Dave Roever And His Mission To Restore The Wounded

Dave Roever And His Mission To Restore The Wounded



SNIPPET #29

Dave Roever didn’t have to go. The letter of exemption on his nightstand was his ticket back to seminary school. His wife didn’t want him to answer the Draft notice. He didn’t exactly savor the prospect either. But the day he had to decide, a young Marine died, and Dave Roever knew what he had to do.

The radio clicked on as he was drifting somewhere between sleep and awake. A deep voice announcing the young Marine’s death in Vietnam wound its way through the last layers of sleep, and wove its way into his dream. Dave saw a jungle in his mind. He felt like he was there. And he jumped up and fell right off the bed, onto the floor.

“Baby” he told his sweet young bride, “I have to go. A young Marine died for me this morning.”

He held her close the morning he left.
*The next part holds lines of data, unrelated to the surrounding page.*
(** * A shallow embedding of [device_simulator/a40.py] (Diris A40 simulator)

    The holding-register data block of the simulated A40 is modelled as a
    record of its Python attributes: the sparse word store [values]
    (pymodbus's [ModbusSparseDataBlock.values]), the per-address cache
    [_last_values], and the position in the stream of [random.randint]
    results.  Python exceptions are modelled by a state-and-exception monad
    in which writes done before the exception persist, as they do in
    Python. *)

From Stdlib Require Import ZArith Lia List.
From stdpp Require Import base gmap list.
Import ListNotations.

Open Scope Z_scope.

(** ** Python helpers *)

(** [range(start, stop, step)] for a positive [step]. *)
Definition py_range (start stop step : Z) : list Z :=
  map (fun i : nat => start + step * Z.of_nat i)
      (seq 0 (Z.to_nat ((stop - start + step - 1) / step))).

(** A Python dict built by successive assignments: later keys win. *)
Definition dict_of_list {V} (l : list (Z * V)) : gmap Z V :=
  foldl (fun m '(k, v) => <[k := v]> m) ∅ l.

(** [range(address, address + count)] *)
Definition zrange (address count : Z) : list Z :=
  map (fun i : nat => address + Z.of_nat i) (seq 0 (Z.to_nat count)).

(** ** Register configuration tables *)

Definition _HOUR_METER : Z := 0xC550.
Definition _FREQUENCY : Z := 0xC55E.
Definition _PHASE_CURRENT_1 : Z := 0xC560.
Definition _NEUTRAL_CURRENT : Z := 0xC566.

Definition TABLE_1 : list (Z * Z) := map (fun a => (a, 2)) (py_range 0xC550 (0xC58C + 1) 2).
Definition TABLE_2 : list (Z * Z) := map (fun a => (a, 2)) (py_range 0xC650 (0xC681 + 1) 2).
Definition TABLE_3 : list (Z * Z) :=
  map (fun a => (a, 2)) (py_range 0xC750 (0xC78E + 1) 2)
  ++ map (fun a => (a, 1)) (py_range 0xC790 (0xC795 + 1) 1).
Definition TABLE_4 : list (Z * Z) := map (fun a => (a, 1)) (py_range 0xC850 (0xC871 + 1) 1).
Definition TABLE_5 : list (Z * Z) := map (fun a => (a, 1)) (py_range 0xC900 (0xC907 + 1) 1).
Definition TABLE_6 : list (Z * Z) := map (fun a => (a, 1)) (py_range 0xC950 (0xCA92 + 1) 1).

Definition TABLES : list (list (Z * Z)) := [TABLE_1; TABLE_2; TABLE_3; TABLE_4; TABLE_5; TABLE_6].

Definition REGISTER_LIMITS_list : list (Z * (Z * Z)) :=
  [ (50520, (0, 50000)); (50514, (0, 50000)); (50528, (0, 20000));
    (50544, (0, 1000)); (50556, (0, 1000)); (50550, (0, 1000));
    (50562, (-1000, 1000));
    (50522, (0, 50000)); (50516, (0, 50000)); (50530, (0, 20000));
    (50546, (0, 1000)); (50558, (0, 1000)); (50552, (0, 1000));
    (50564, (-1000, 1000));
    (50524, (0, 50000)); (50518, (0, 50000)); (50532, (0, 20000));
    (50548, (0, 1000)); (50560, (0, 1000)); (50554, (0, 1000));
    (50566, (-1000, 1000));
    (50526, (3000, 7000)); (50534, (0, 20000)); (50536, (0, 1000));
    (50540, (0, 1000)); (50538, (0, 1000)); (50542, (-1000, 1000)) ].

Definition REGISTER_LIMITS : gmap Z (Z * Z) := dict_of_list REGISTER_LIMITS_list.

(** [ALL]: the union of the six tables, in the order the loop visits them. *)
Definition ALL_list : list (Z * Z) := concat TABLES.
Definition ALL : gmap Z Z := dict_of_list ALL_list.
Definition _ALL_REGISTERS : gmap Z Z := ALL.

(** The keys of [_INITIAL_REGISTER_VALUES], in iteration order.  (Under
    Python 2 the iteration order of a dict is its hash order; no claim
    below depends on the order.) *)
Definition initial_keys : list Z := map fst ALL_list.

(** [_INITIAL_REGISTER_VALUES]: 0 everywhere, then [int(sum(limits)/2)]
    (Python 2 integer division, i.e. floor) at every bounded address. *)
Definition _INITIAL_REGISTER_VALUES : gmap Z Z :=
  foldl (fun m '(addr, (lo, hi)) => <[addr := (lo + hi) / 2]> m)
        (dict_of_list (map (fun k => (k, 0)) initial_keys))
        REGISTER_LIMITS_list.

(** ** Value codec *)

(** [_REGISTER_TYPES]: the struct format of each width, as its bit size
    ('h', 'i', 'q'). *)
Definition _REGISTER_TYPES (width : Z) : option Z :=
  match width with
  | 1 => Some 16
  | 2 => Some 32
  | 4 => Some 64
  | _ => None
  end.

(** [_pack_value]: [struct.pack('>' + t, value)] raises unless the value
    fits in the format's signed range; the byte string is the two's
    complement [value mod 2^bits]; word [i] is the big-endian short in
    bytes [2i .. 2i+2].  A missing width is a [KeyError]. *)
Definition _pack_value (value width : Z) : option (list Z) :=
  match _REGISTER_TYPES width with
  | None => None
  | Some bits =>
      if (- 2 ^ (bits - 1) <=? value) && (value <? 2 ^ (bits - 1)) then
        let byte_string := value mod 2 ^ bits in
        Some (map (fun i : nat =>
                     Z.land (Z.shiftr byte_string (bits - 16 * (Z.of_nat i + 1))) 65535)
                  (seq 0 (Z.to_nat width)))
      else None
  end.

(** Modelled from the spec: [unpack], the inverse of [_pack_value] that
    §4.2 of the spec describes (the repository has no unpacking code):
    the words are read big-endian as one unsigned integer of [16 * n]
    bits, which is then read as two's complement. *)
Definition unpack (words : list Z) : Z :=
  let n := Z.of_nat (length words) in
  let u := fold_left (fun acc w => acc * 65536 + w) words 0 in
  if 2 ^ (16 * n - 1) <=? u then u - 2 ^ (16 * n) else u.

(** ** The holding-register data block *)

(** [A40HoldingRegistersDataBlock]: [values] is the sparse word store
    inherited from pymodbus, [_last_values] the random-walk cache, and
    [rng_calls] the number of [random.randint] results consumed so far. *)
Record block := mkBlock {
  values : gmap Z Z;
  _last_values : gmap Z Z;
  rng_calls : nat
}.

(** The state-and-exception monad of a method of the block: [None] is a
    raised exception; the state reached when it was raised is kept. *)
Definition M (A : Type) : Type := block -> option A * block.

Definition ret {A} (a : A) : M A := fun s => (Some a, s).
Definition bind {A B} (m : M A) (f : A -> M B) : M B :=
  fun s => match m s with
           | (Some a, s') => f a s'
           | (None, s') => (None, s')
           end.
Definition throw {A} : M A := fun s => (None, s).
Definition lift {A} (o : option A) : M A :=
  match o with Some a => ret a | None => throw end.
Definition get : M block := fun s => (Some s, s).
Definition modify (f : block -> block) : M unit := fun s => (Some tt, f s).

Notation "'let!' x := m 'in' k" := (bind m (fun x => k))
  (at level 200, x name, m at level 100, k at level 200).
Notation "m ;;! k" := (bind m (fun _ : unit => k)) (at level 100, right associativity).

(** [for x in l: f(x)] *)
Fixpoint for_each {A} (l : list A) (f : A -> M unit) : M unit :=
  match l with
  | [] => ret tt
  | x :: l' => f x ;;! for_each l' f
  end.

Definition set_values (v : gmap Z Z) (s : block) : block :=
  mkBlock v (_last_values s) (rng_calls s).
Definition set_last (l : gmap Z Z) (s : block) : block :=
  mkBlock (values s) l (rng_calls s).

(** The payload of [setValues]: a dict or a list of values. *)
Inductive values_arg :=
| VDict (d : list (Z * Z))
| VList (l : list Z).

(** pymodbus 1.2 [ModbusSparseDataBlock.setValues]: a dict is written at
    its own keys (the address is ignored), a list at
    [address, address + 1, ...]; no check of any kind. *)
Definition sparse_setValues (store : gmap Z Z) (address : Z) (vals : values_arg) : gmap Z Z :=
  match vals with
  | VDict d => foldl (fun m '(idx, val) => <[idx := val]> m) store d
  | VList l => foldl (fun m '(idx, val) => <[address + Z.of_nat idx := val]> m) store
                     (zip (seq 0 (length l)) l)
  end.

(** pymodbus 1.2 [ModbusSparseDataBlock.validate]:
    [count == 0] is refused, otherwise every address of
    [range(address, address + count)] must be a key. *)
Definition sparse_validate (store : gmap Z Z) (address count : Z) : bool :=
  if count =? 0 then false
  else forallb (fun x => bool_decide (is_Some (store !! x))) (zrange address count).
All these years later, he can still remember the taste of her tears as he made her a promise he knew he couldn’t keep. “I’ll be back without a scar on me,” he told her before he let her go.

Eight months later, in a jungle far from home, an enemy sniper broke Dave’s promise.

The sniper’s bullet – presumably intended for Dave’s head – exploded into the phosphorous grenade clutched in Dave’s right hand, 6 inches from his head.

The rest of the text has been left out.